In all, the team collected samples from intricate gypsum stalactites, the “flower” mineral thénardite, spring water, and the cave’s limestone walls. They noted geomorphic features within the caves, such as abandoned stream channels and keyhole geometry—when a cave’s passageway resembles the outline of a keyhole.

Back in the lab, the group measured the ratios of different sulfur, oxygen, and strontium isotopes in the samples. Sulfur has four stable isotopes, and microbes tend to metabolize the sulfur isotope with the lightest molecular weight (32S) because it uses the least amount of energy. Therefore, sulfuric acid from microbes has a higher abundance of 32S compared with sulfuric acid from nonliving sources. Using relationships between multiple isotopes, the team discovered that 41% of sulfur came from abiotic sources and 59% came from biotic sources.

A Novel Approach Going Forward

The researchers’ “application of multiple sulfur isotopes, in addition to strontium and oxygen isotopes, succeeds in discriminating and quantifying the influence of two major sources of H2S [hydrogen sulfide] in this system,” said geochemist Marjan Temovski with the Institute for Nuclear Research at the Hungarian Academy of Sciences, who wasn’t involved in the research.
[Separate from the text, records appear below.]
(* ===== verification/Bep3Genesis.v ===== *)
(** * x/bep3: genesis

    The genesis state with its validation ([types/genesis.go]), its import and
    its export ([genesis.go]).  A state that the module can reach is restored by
    importing its export. *)

From S2P Require Import Prelude Sdk GoStd Bank Bep3Types Bep3Keeper Bep3Inv Bep3Safety Bep3Theorems.

Record GenesisState : Type := NewGenesisState {
  gsParams : Params;
  gsAtomicSwaps : list AtomicSwap;
  gsSupplies : list AssetSupply;
  gsPreviousBlockTime : Z
}.

(** [tmtime.Canonical(time.Unix(1, 0))], in nanoseconds. *)
Definition DefaultPreviousBlockTime : Z := 1000000000.
Definition DefaultGenesisState : GenesisState :=
  NewGenesisState DefaultParams [] [] DefaultPreviousBlockTime.

Section Genesis.
  Context {cfg : SdkConfig} {sdk : SdkLaws} {gostr : GoStrings} {hash : TmHash} {B A : Type}
    {bk : BankKeeper B} {ak : AccountKeeper A}.
  Implicit Types s : State B A.

(** ** Validation *)
Definition validate_swap (swap : AtomicSwap) (ids : gset string) : outcome (gset string) :=
  if bool_decide (hex_EncodeToString (GetSwapID swap) ∈ ids)
  then Err (Plain "found duplicate atomic swap ID") else
  let! _ := AtomicSwap_Validate swap in
  Ok ({[hex_EncodeToString (GetSwapID swap)]} ∪ ids).

Definition validate_supply (supply : AssetSupply) (supplyDenoms : gset string) : outcome (gset string) :=
  let! _ := AssetSupply_Validate supply in
  if bool_decide (AssetSupply_GetDenom supply ∈ supplyDenoms)
  then Err (Plain "found duplicate denom in asset supplies") else
  Ok ({[AssetSupply_GetDenom supply]} ∪ supplyDenoms).

Definition GenesisState_Validate (gs : GenesisState) : outcome unit :=
  let! _ := Params_Validate (gsParams gs) in
  let! _ := ofold validate_swap (gsAtomicSwaps gs) ∅ in
  let! _ := ofold validate_supply (gsSupplies gs) ∅ in
  Ok tt.
(** ** Theorems *)

(** C4: the EVM's bank keeper implements a ledger of [neuron]: a successful
    transfer, mint or burn changes the balance of every account but the module
    account exactly by the amount of the operation, although the code splits it
    into [ua0gi] and a fraction and converts between the two. *)
Theorem evm_bank_refines o s s' :
  outside o -> accounts_ok s -> evm_exec o s = Ok s' ->
  accounts_ok s' /\ forall x, x <> U -> neurons s' x = neurons s x + ledger_delta o x.
Proof. intros Ho Hok Hr. destruct (evm_exec_shift o s s' Ho Hok Hr). done. Qed.

(** Sequences of operations. *)
Inductive evm_run : list evm_op -> EvmState B -> EvmState B -> Prop :=
| run_nil s : evm_run [] s s
| run_cons o l s s1 s2 : outside o -> evm_exec o s = Ok s1 -> evm_run l s1 s2 -> evm_run (o :: l) s s2.

(** Through every sequence of operations the stored fractions stay positive
    and below one [ua0gi]: the small-balances invariant is never broken. *)
Theorem evm_run_small l s s' :
  accounts_ok s -> small s -> evm_run l s s' -> accounts_ok s' /\ small s'.
Proof.
  intros Hok Hs Hr. induction Hr as [|o l s s1 s2 Ho Hx _ IH]; [done|]. apply IH.
  - apply (evm_exec_shift _ _ _ Ho Hok Hx).
  - by eapply evm_exec_small.
Qed.

(** Through every sequence of operations the backing of the fractions changes
    exactly by the fractions burned minus the fractions minted; transfers never
    touch it. *)
Theorem evm_run_reserve l s s' :
  accounts_ok s -> evm_run l s s' -> reserve s' = reserve s + list_sum reserve_delta l.
Proof.
  intros Hok Hr. induction Hr as [|o l s s1 s2 Ho Hx _ IH]; [simpl; lia|].
  destruct (evm_exec_shift _ _ _ Ho Hok Hx) as [Hok1 _ Hres]. rewrite IH, Hres by done.
  unfold list_sum. simpl. lia.
Qed.

(** ** The registered invariants *)
Lemma elem_of_accounts s acc : acc ∈ GetAllAccounts s <-> exists a, evAccounts s !! a = Some acc.
Proof.
  unfold GetAllAccounts. rewrite list_elem_of_fmap. split.
  - intros ([k v] & -> & Hin). apply elem_of_iterator in Hin as [Hin _]. eauto.
  - intros (a & Ha). exists (a, acc). split; [done|]. by apply elem_of_iterator.
Qed.

Lemma accounts_sum s : list_sum acBalance (GetAllAccounts s) = minor_sum s.
Proof.
  unfold GetAllAccounts, iterator, minor_sum. rewrite map_sum_list_sum, merge_sort_Permutation.
  f_equal. f_equal. induction (map_to_list (evAccounts s)) as [|x l IH]; [done|].
  rewrite filter_cons_True by done. by rewrite IH.
Qed.

Lemma sum_accounts l t :
  0 <= t -> (forall acc, acc ∈ l -> 0 < acBalance acc) -> t + list_sum acBalance l < 2 ^ 256 ->
  ofold (fun acc t => int_chk (t + acBalance acc)) l t = Ok (t + list_sum acBalance l).
Proof.
  revert t. induction l as [|acc l IH]; intros t Ht Hl Hfit; simpl; [f_equal; lia|].
  pose proof (Hl acc (list_elem_of_here _ _)) as Hpos. unfold list_sum in Hfit. simpl in Hfit.
  fold (list_sum acBalance l) in Hfit.
  assert (0 <= list_sum acBalance l).
  { apply list_sum_nonneg. intros v Hv. specialize (Hl v (list_elem_of_further _ _ _ Hv)). lia. }
  rewrite int_chk_fits by lia. simpl. rewrite IH; [f_equal; unfold list_sum; simpl; lia|lia| |lia].
  intros v Hv. apply Hl. by right.
Qed.

Lemma FullyBacked_eq s :
  accounts_ok s -> minor_sum s < 2 ^ 256 ->
  Z.abs (GetBalance (evBank s) U GasDenom * ConversionMultiplier) < 2 ^ 256 ->
  FullyBackedInvariant U s = Ok (bool_decide (reserve s < 0)).
Proof.
  intros Hok Hs Hb. unfold FullyBackedInvariant. rewrite sum_accounts; [|done| |].
  - simpl. rewrite int_chk_fits by done. simpl. rewrite accounts_sum. f_equal. unfold reserve.
    rewrite Z.gtb_ltb. apply Bool.eq_iff_eq_true. rewrite Z.ltb_lt, bool_decide_eq_true. lia.
  - intros acc [a Ha]%elem_of_accounts. by apply Hok in Ha as [_ ?].
  - rewrite accounts_sum. lia.
Qed.

Lemma small_check s : accounts_ok s ->
  existsb (fun account => acBalance account >=? ConversionMultiplier) (GetAllAccounts s) = false <-> small s.
Proof.
  intros Hok. rewrite <- not_true_iff_false, existsb_exists. split.
  - intros Hn x. unfold evm_GetBalance, GetAccount. destruct (evAccounts s !! x) as [acc|] eqn:Ha; [|done].
    apply Z.nle_gt. intros Hle. apply Hn. exists acc. split; [|by apply Z.geb_le].
    apply list_elem_of_In, elem_of_accounts. eauto.
  - intros Hs (acc & Hin & Hge%Z.geb_le). apply list_elem_of_In, elem_of_accounts in Hin as [a Ha].
    specialize (Hs a). unfold evm_GetBalance, GetAccount in Hs. rewrite Ha in Hs. lia.
Qed.

(** The registered invariant checks compute what they promise: as long as the
    sums fit the integers of the SDK, the fully-backed check reports a broken
    invariant exactly when the fractions exceed the module account's [ua0gi], and
    a fresh small-balances check exactly when some fraction is not small; but once
    the small-balances check has reported a violation it reports one in every
    later state, also where every fraction is small. *)
Theorem invariant_checks_correct s :
  accounts_ok s -> minor_sum s < 2 ^ 256 ->
  Z.abs (GetBalance (evBank s) U GasDenom * ConversionMultiplier) < 2 ^ 256 ->
  FullyBackedInvariant U s = Ok (bool_decide (reserve s < 0))
  /\ (SmallBalancesInvariant false s = false <-> small s) /\ SmallBalancesInvariant true s = true.
Proof.
  intros Hok Hs Hb. split; [by apply FullyBacked_eq|]. split; [|done].
  unfold SmallBalancesInvariant. simpl. by apply small_check.
Qed.

(** The balance the EVM reads is the spendable [ua0gi] times the multiplier
    plus the spendable [neuron] of the bank plus the fraction, whenever these fit
    the integers of the SDK; other denominations panic. *)
Theorem EvmBank_GetBalance_correct s x denom :
  accounts_ok s -> ValidateDenom EvmDenom = true ->
  Spendable (evBank s) x GasDenom * ConversionMultiplier + Spendable (evBank s) x EvmDenom
    + evm_GetBalance s x < 2 ^ 256 ->
  EvmBank_GetBalance s x denom
  = if bool_decide (denom = EvmDenom)
    then Ok (mkCoin EvmDenom (Spendable (evBank s) x GasDenom * ConversionMultiplier
               + Spendable (evBank s) x EvmDenom + evm_GetBalance s x))
    else Panic "only evm denom is supported by EvmBankKeeper".
Proof.
  intros Hok Hd Hfit. unfold EvmBank_GetBalance. case_bool_decide; simpl; [|done].
  pose proof (spendable_range (evBank s) x GasDenom) as Hg.
  pose proof (spendable_range (evBank s) x EvmDenom) as He. pose proof (minor_nonneg s x Hok) as Hm.
  set (g := Spendable _ _ GasDenom) in *. set (e := Spendable _ _ EvmDenom) in *.
  set (f := evm_GetBalance s x) in *. unfold ConversionMultiplier in *.
  destruct (Z.ltb_spec 0 g).
  - rewrite int_chk_fits by lia. simpl. rewrite int_chk_fits by lia. simpl. rewrite int_chk_fits by lia. simpl.
    apply NewCoin_total; [done|lia].
  - assert (g = 0) as -> by lia. rewrite int_chk_fits by lia. simpl. apply NewCoin_total; [done|lia].
Qed.
End Proofs.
He said he hoped more samples would be collected at the same location in the future to rule out the possibility that local isotopic effects during the chemical reactions of hydrogen sulfide interfered with the results.

Geomorphologist Jo Hilaire Agnes De Waele with the University of Bologna called the methods “robust” and the study both innovative and provocative.

“It would be nice to test [the team’s] findings in other typical sulfuric acid caves.”

“Are many other limestones and dolostones in the world rich in these trapped hydrogen sulfide gases?” De Waele asked. “It would be nice to test [the team’s] findings in other typical sulfuric acid caves.”

Some sulfur isotopic ratios in the latest work were similar to ratios from other studies of sulfuric acid caves, raising the question of whether other caves are also formed by nonliving processes. Applying the same tests to La Verna cave, one of the biggest in Europe, and the United States’ Carlsbad Caverns in New Mexico may also be fruitful, said Gaucher.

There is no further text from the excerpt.